» **What you have to do**: Repeat each record that follows, keeping it identical.
┌────────
Lemma TrackMissedBlocks_runs votes c w :
  running w → block_ok c votes → runs (TrackMissedBlocks votes) c w (λ _, running).
Proof.
  intros Hr [H64 Hne]. destruct (run_params w Hr) as (params & Ep & Hg & _).
  destruct (usable_limit _ _ (good_params_usable _ Hg)) as (Hw & _).
  unfold TrackMissedBlocks, GetDowntimeParams. repeat runs_step.
  destruct (Z.leb_spec (BlockHeight c - 1) 0); [by runs_step|]. runs_step. runs_step.
  eapply params_runs; [done|]. runs_step.
  destruct (Z.leb_spec (cp_SignedBlocksWindow params) 0); [by runs_step|].
  set (h := BlockHeight c - 1) in *. set (window := cp_SignedBlocksWindow params) in *.
  rewrite Z.quot_div_nonneg by lia. pose proof (Z.div_mod h window ltac:(lia)). pose proof (Z.mod_pos_bound h window ltac:(lia)).
  set (s := h / window * window) in *. assert (0 ≤ s) by (subst s; pose proof (Z.div_pos h window ltac:(lia) ltac:(lia)); nia).
  assert (h - s = h mod window) as Eidx by (subst s; nia).
  repeat runs_step. eapply (runs_for_each (λ v, running v ∧ CParams v = Some params)); [done| |].
  - intros v u Hin [Hu Eu]. apply track_vote_runs; try done; [fold window; lia|].
    intros E. apply Hne. rewrite <-E. by apply list_elem_of_fmap_2.
  - intros v [Hv Ev]. apply runs_when; [|done]. intros Hlast%Z.eqb_eq.
    apply closeWindow_runs; [done|done|done|done|]. fold window. replace (s + window) with (BlockHeight c) by lia. done.
Qed.
Lemma BeginBlock_runs votes c w :
  running w → block_ok c votes → runs (BeginBlock votes) c w (λ _, running).
Proof.
  intros Hr Hb. unfold BeginBlock. repeat runs_step. eapply runs_mono; [|by apply TrackHistoricalInfo_runs].
  intros [] v Hv. runs_step. eapply runs_mono; [|by apply ArmVSCStalenessClock_runs].
  intros [] u Hu. by apply TrackMissedBlocks_runs.
Qed.

(** *** EndBlock *)
(** The store with other validators and signing infos. *)
Definition with_vals (m : gmap string VaasValidator) (s : slashing) (w : CWorld) : CWorld :=
  upd_VaasValidators (λ _, m) (upd_c_slashing (λ _, s) w).


Lemma vals_with f w : upd_VaasValidators f w = with_vals (f (VaasValidators w)) (c_slashing w) w.
Proof. by destruct w. Qed.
└────────
» **Worked solution**:
Lemma TrackMissedBlocks_runs votes c w :
  running w → block_ok c votes → runs (TrackMissedBlocks votes) c w (λ _, running).
Proof.
  intros Hr [H64 Hne]. destruct (run_params w Hr) as (params & Ep & Hg & _).
  destruct (usable_limit _ _ (good_params_usable _ Hg)) as (Hw & _).
  unfold TrackMissedBlocks, GetDowntimeParams. repeat runs_step.
  destruct (Z.leb_spec (BlockHeight c - 1) 0); [by runs_step|]. runs_step. runs_step.
  eapply params_runs; [done|]. runs_step.
  destruct (Z.leb_spec (cp_SignedBlocksWindow params) 0); [by runs_step|].
  set (h := BlockHeight c - 1) in *. set (window := cp_SignedBlocksWindow params) in *.
  rewrite Z.quot_div_nonneg by lia. pose proof (Z.div_mod h window ltac:(lia)). pose proof (Z.mod_pos_bound h window ltac:(lia)).
  set (s := h / window * window) in *. assert (0 ≤ s) by (subst s; pose proof (Z.div_pos h window ltac:(lia) ltac:(lia)); nia).
  assert (h - s = h mod window) as Eidx by (subst s; nia).
  repeat runs_step. eapply (runs_for_each (λ v, running v ∧ CParams v = Some params)); [done| |].
  - intros v u Hin [Hu Eu]. apply track_vote_runs; try done; [fold window; lia|].
    intros E. apply Hne. rewrite <-E. by apply list_elem_of_fmap_2.
  - intros v [Hv Ev]. apply runs_when; [|done]. intros Hlast%Z.eqb_eq.
    apply closeWindow_runs; [done|done|done|done|]. fold window. replace (s + window) with (BlockHeight c) by lia. done.
Qed.
Lemma BeginBlock_runs votes c w :
  running w → block_ok c votes → runs (BeginBlock votes) c w (λ _, running).
Proof.
  intros Hr Hb. unfold BeginBlock. repeat runs_step. eapply runs_mono; [|by apply TrackHistoricalInfo_runs].
  intros [] v Hv. runs_step. eapply runs_mono; [|by apply ArmVSCStalenessClock_runs].
  intros [] u Hu. by apply TrackMissedBlocks_runs.
Qed.

(** *** EndBlock *)
(** The store with other validators and signing infos. *)
Definition with_vals (m : gmap string VaasValidator) (s : slashing) (w : CWorld) : CWorld :=
  upd_VaasValidators (λ _, m) (upd_c_slashing (λ _, s) w).


Lemma vals_with f w : upd_VaasValidators f w = with_vals (f (VaasValidators w)) (c_slashing w) w.
Proof. by destruct w. Qed.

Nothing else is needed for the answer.